The science fiction concept of this YA novel makes a better special effect than actual science: the cells of an entire person reproducing themselves and pulling apart fully formed, so that an entirely new version can step out and also leave the old version intact. Teva has been doing this annually, so that there is herself, age 16, but also her previous selves, known by their ages: Fifteen, Fourteen, and so on. Her mother, for reasons later made clear, has decided that it isn’t safe for this to be known, so once the split happens, the earlier version has to stay in the house all the time, and no one else is allowed in.

This is not, as you might well imagine, a long-term tenable situation.

I will not want to reread this book, because it is emotionally well-done. The claustrophobia of the well-meant captives, the panicked family turned in on themselves, the girl(s) taught to distrust the school friends and teachers who are part of her/their daily life…and inevitably led to doubt her/their own sanity. It was all incredibly evocative. There were times when I writhed reading it. The speculative conceit was not realistic. The teenage psychology was. And it was very clear that you do not have to intend to be a monster to wind up treating your loved ones monstrously, and you do not have to intend to be a jailer to put them in a prison they need to escape.

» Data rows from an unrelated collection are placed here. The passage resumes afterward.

Definition Verify (token : string) (jwks : JWKS) (expectedIss expectedAud : string) (now : Time) : result error Claims :=
  match splitToken token with
  | None => Err (untrusted "malformed token" [])
  | Some (headerB64, payloadB64, sigB64) =>
  match DecodeString headerB64 with
  | None => Err (untrusted "header is not base64url" [])
  | Some headerJSON =>
  match Unmarshal dec_joseHeader (mkHeader "" "" "") headerJSON with
  | None => Err (untrusted "header is not JSON" [])
  | Some header =>
  if negb (bool_decide (jh_Alg header = "ES256")) then Err (untrusted "unexpected alg %q" [AStr (jh_Alg header)])
  else match Find jwks (jh_Kid header) with
  | None => Err (untrusted "unknown kid %q" [AStr (jh_Kid header)])
  | Some jwk =>
  match jwk_PublicKey jwk with
  | Err e => Err (EErrorf "%w: jwk: %w" [] [ESent jwt_ErrUntrusted; e])
  | Ok pub =>
  match DecodeString sigB64 with
  | None => Err (EErrorf "%w: signature is not base64url" [] [ESent jwt_ErrBadSignature])
  | Some sig =>
  match decodeRS sig with
  | None => Err (EErrorf "%w: %w" [] [ESent jwt_ErrBadSignature;
                   EErrorf "signature must be %d bytes, got %d" [AInt 64; AInt (Z.of_nat (String.length sig))] []])
  | Some (r, s) =>
  if negb (ecdsa_Verify pub (Sum256 (headerB64 +:+ "." +:+ payloadB64)) r s) then Err (ESent jwt_ErrBadSignature)
  else match DecodeString payloadB64 with
  | None => Err (untrusted "payload is not base64url" [])
  | Some payloadJSON =>
  match Unmarshal dec_Claims zero_Claims payloadJSON with
  | None => Err (untrusted "payload is not JSON" [])
  | Some c => claims_verdict expectedIss expectedAud now (effective c)
  end end end end end end end end end.
End jwt.

(** ** ExpiryUnverified *)
Definition dec_exp : json → Z → option Z := decode_struct ["exp"] (λ _ v t, dec_int64 v t) false.

Definition ExpiryUnverified (token : string) : result error Z :=
  match splitToken token with
  | None => Err (errors_New "jwtmint: not a compact JWS")
  | Some (_, payloadB64, _) =>
      match DecodeString payloadB64 with
      | None => Err (EErrorf "jwtmint: payload is not base64url: %w" [] [err_b64])
      | Some payloadJSON =>
          match Unmarshal dec_exp 0 payloadJSON with
          | None => Err (EErrorf "jwtmint: payload is not JSON: %w" [] [errors_New "json"])
          | Some exp => Ok exp
          end
      end
  end.

(** ** Splitting *)
Lemma scan_plain w : contains_char dot w = false → ∀ i f g rest,
  scan_dots i f g (w +:+ rest) = scan_dots (i + String.length w) f g rest.
Proof.
  induction w as [|a w IH]; intros Hw i f g rest; simpl in *.
  - by rewrite Nat.add_0_r.
  - apply orb_false_iff in Hw as [Ha Hw]. apply bool_decide_eq_false in Ha.
    rewrite decide_False by done. rewrite IH by done. f_equal. lia.
Qed.

Lemma substring_all b : substring 0 (String.length b) b = b.
Proof. induction b as [|c b IH]; simpl; [done|]. by rewrite IH. Qed.

Lemma substring_prefix a b : substring 0 (String.length a) (a +:+ b) = a.
Proof. induction a as [|c a IH]; simpl; [by destruct b|]. by rewrite IH. Qed.

Lemma substring_skip p n m s : substring (String.length p + n) m (p +:+ s) = substring n m s.
Proof. induction p as [|c p IH]; [done|]. simpl. exact IH. Qed.

(** splitToken finds the three dot-separated segments, or fails. *)
Lemma splitToken_segments token :
  splitToken token = match split_on dot token with [h; p; s] => Some (h, p, s) | _ => None end.
Proof.
  pose proof (split_on_nochar dot token) as Hw. rewrite <- (join_split dot token) at 1.
  destruct (split_on dot token) as [|h [|p [|s [|t ts]]]]; unfold splitToken.
  - done.
  - apply Forall_cons_1 in Hw as [Hh _]. simpl. rewrite <- (string_app_nil_r h) at 1. by rewrite scan_plain.
  - apply Forall_cons_1 in Hw as [Hh [Hp _]%Forall_cons_1]. cbn [join_with].
    rewrite scan_plain by done. simpl. rewrite <- (string_app_nil_r p) at 1. by rewrite scan_plain.
  - apply Forall_cons_1 in Hw as [Hh [Hp [Hs _]%Forall_cons_1]%Forall_cons_1]. cbn [join_with].
    rewrite scan_plain by done. simpl. rewrite scan_plain by done. simpl.
    rewrite <- (string_app_nil_r s) at 1. rewrite scan_plain by done. simpl.
    do 2 f_equal; [f_equal|].
    + apply substring_prefix.
    + replace (S (slen h + slen p) - (slen h + 1))%nat with (slen p) by lia.
      rewrite substring_skip. simpl. apply substring_prefix.
    + replace (S (slen h + slen p + 1)) with (slen h + (S (slen p) + 1))%nat by lia.
      rewrite substring_skip. cbn [Nat.add substring]. rewrite substring_skip. simpl.
      replace (slen (h +:+ String dot (p +:+ String dot s)) - (slen h + S (slen p + 1)))%nat with (slen s); [apply substring_all|].
      rewrite !string_length_app. simpl. rewrite string_length_app. simpl. lia.
  - apply Forall_cons_1 in Hw as [Hh [Hp [Hs _]%Forall_cons_1]%Forall_cons_1]. cbn [join_with].
    rewrite scan_plain by done. simpl. rewrite scan_plain by done. simpl. by rewrite scan_plain.
Qed.

Lemma no_dot s : all_b64 s = true → contains_char dot s = false.
Proof.
  induction s as [|a s IH]; simpl; [done|]. intros [Ha Hs]%andb_true_iff. rewrite IH by done. rewrite orb_false_r.
  apply bool_decide_eq_false. intros ->. by apply b64_char_range in Ha as [_ []].
Qed.

(** A token of three encodings splits into them. *)
Lemma splitToken_join h p s : all_b64 h = true → all_b64 p = true → all_b64 s = true →
  splitToken (h +:+ "." +:+ p +:+ "." +:+ s) = Some (h, p, s).
Proof.
  intros Hh%no_dot Hp%no_dot Hs%no_dot. rewrite splitToken_segments.
  change (h +:+ "." +:+ p +:+ "." +:+ s) with (join_with dot [h; p; s]).
  rewrite split_join; [done|done|by repeat constructor].
Qed.

(** ** Bytes *)
Lemma SetBytes_snoc bs b : SetBytes (bs ++ [b]) = SetBytes bs * 256 + b.
Proof. unfold SetBytes. by rewrite foldl_app. Qed.

Lemma SetBytes_acc bs acc : foldl (λ acc b, acc * 256 + b) acc bs = acc * 256 ^ Z.of_nat (length bs) + SetBytes bs.
Proof.
  unfold SetBytes. revert acc. induction bs as [|b bs IH]; intros acc; [simpl; lia|].
  cbn [foldl length]. rewrite IH, (IH (0 * 256 + b)), Nat2Z.inj_succ, Z.pow_succ_r by lia. lia.
Qed.

Lemma SetBytes_be n z : 0 <= z < 256 ^ Z.of_nat n → SetBytes (be_bytes n z) = z.
Proof.
  assert (∀ n z, 0 <= z → SetBytes (be_bytes n z) = z mod 256 ^ Z.of_nat n) as H.
  { clear. induction n as [|n IH]; intros z Hz; [by rewrite Z.mod_1_r|].
    cbn [be_bytes]. unfold SetBytes. cbn [foldl]. rewrite SetBytes_acc, IH, be_bytes_length by done.
    change 255 with (Z.ones 8). rewrite Z.land_ones, Z.shiftr_div_pow2 by lia.
    replace (2 ^ (8 * Z.of_nat n)) with (256 ^ Z.of_nat n) by (by rewrite Z.pow_mul_r by lia).
    rewrite Nat2Z.inj_succ, Z.pow_succ_r by lia. rewrite (Z.mul_comm 256), Z.rem_mul_r by (try apply Z.pow_nonzero; lia).
    change (2 ^ 8) with 256. lia. }
  intros Hz. rewrite H by lia. by apply Z.mod_small.
Qed.

Lemma bytes_of_string_of bs : Forall (λ b, 0 <= b < 256) bs → bytes_of (string_of bs) = bs.
Proof.
  intros Hbs. unfold bytes_of, string_of, string_of_bytes. rewrite list_ascii_of_string_of_list_ascii, List.map_map.
  induction Hbs as [|b bs Hb _ IH]; [done|]. simpl. f_equal; [|done].
  unfold chr. rewrite N_ascii_embedding by lia. lia.
Qed.

Lemma string_of_length bs : String.length (string_of bs) = length bs.
Proof.
  unfold string_of, string_of_bytes. induction bs as [|b bs IH]; [done|]. simpl. by rewrite IH.
Qed.

Lemma decodeRS_encodeRS r s : 0 <= r < 2 ^ 256 → 0 <= s < 2 ^ 256 → decodeRS (encodeRS r s) = Some (r, s).
Proof.
  intros Hr Hs. unfold decodeRS, encodeRS. rewrite string_of_length, length_app, !be_bytes_length. simpl negb. cbv iota.
  rewrite bytes_of_string_of by (apply Forall_app; split; apply be_bytes_range).
  rewrite take_app_length', drop_app_length' by (by rewrite be_bytes_length). by rewrite !SetBytes_be.
Qed.

(** ** Claims on the wire *)

(** Claims json.Marshal keeps as they are. *)
Definition wire_claims (c : Claims) : Prop :=
  valid_utf8 (cl_Issuer c) ∧ valid_utf8 (cl_Audience c) ∧ valid_utf8 (cl_Subject c) ∧ in_int64 (cl_IssuedAt c) ∧
  in_int64 (cl_Expiry c) ∧ valid_utf8 (cl_FilesystemID c) ∧ valid_utf8 (cl_Intent c) ∧ valid_utf8 (cl_AuthzIntent c).

Lemma enc_Claims_clean c : wire_claims c → clean_json (enc_Claims c).
Proof.
  intros (? & ? & ? & _ & _ & ? & ? & ?). apply clean_obj. apply Forall_app; split; [by repeat constructor|].
  apply Forall_app; split; [by apply omit_clean|]. repeat constructor; try done.
Qed.

Lemma read_Claims c : wire_claims c → dec_Claims (enc_Claims c) zero_Claims = Some c.
Proof.
  intros (_ & _ & _ & Hi & He & _). destruct c as [iss aud sub iat exp fsid intent authz dl]; simpl in Hi, He.
  unfold dec_Claims, enc_Claims, decode_struct. cbn [cl_Issuer cl_Audience cl_Subject cl_IssuedAt cl_Expiry cl_FilesystemID cl_Intent cl_AuthzIntent cl_Downloadable].
  erewrite decode_app; [|reflexivity]. erewrite decode_app; [|read_omit].
  lazy -[dec_int64]. rewrite !read_int64 by done. reflexivity.
Qed.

Those who have issues with reading about self-harm will probably also find this book really, really difficult. Like, you would need a serious good reason to read this book if you are a person in this category because there are substantial amounts of very vivid description of self-harm. This is for plot reasons due to the speculative conceit, but I’m not sure that will make the experience less difficult to read and may well make it more so. Beyond that I cannot honestly tell whether people whose families were less loving and healthy than mine will find this book cathartic or personally horrifying or some of each. You should tread with caution not because this is badly done but because it is well and lovingly done. This is not a hopeless book. Its ending is a substantially positive one. But I think it will be a wall-climbing experience for many readers.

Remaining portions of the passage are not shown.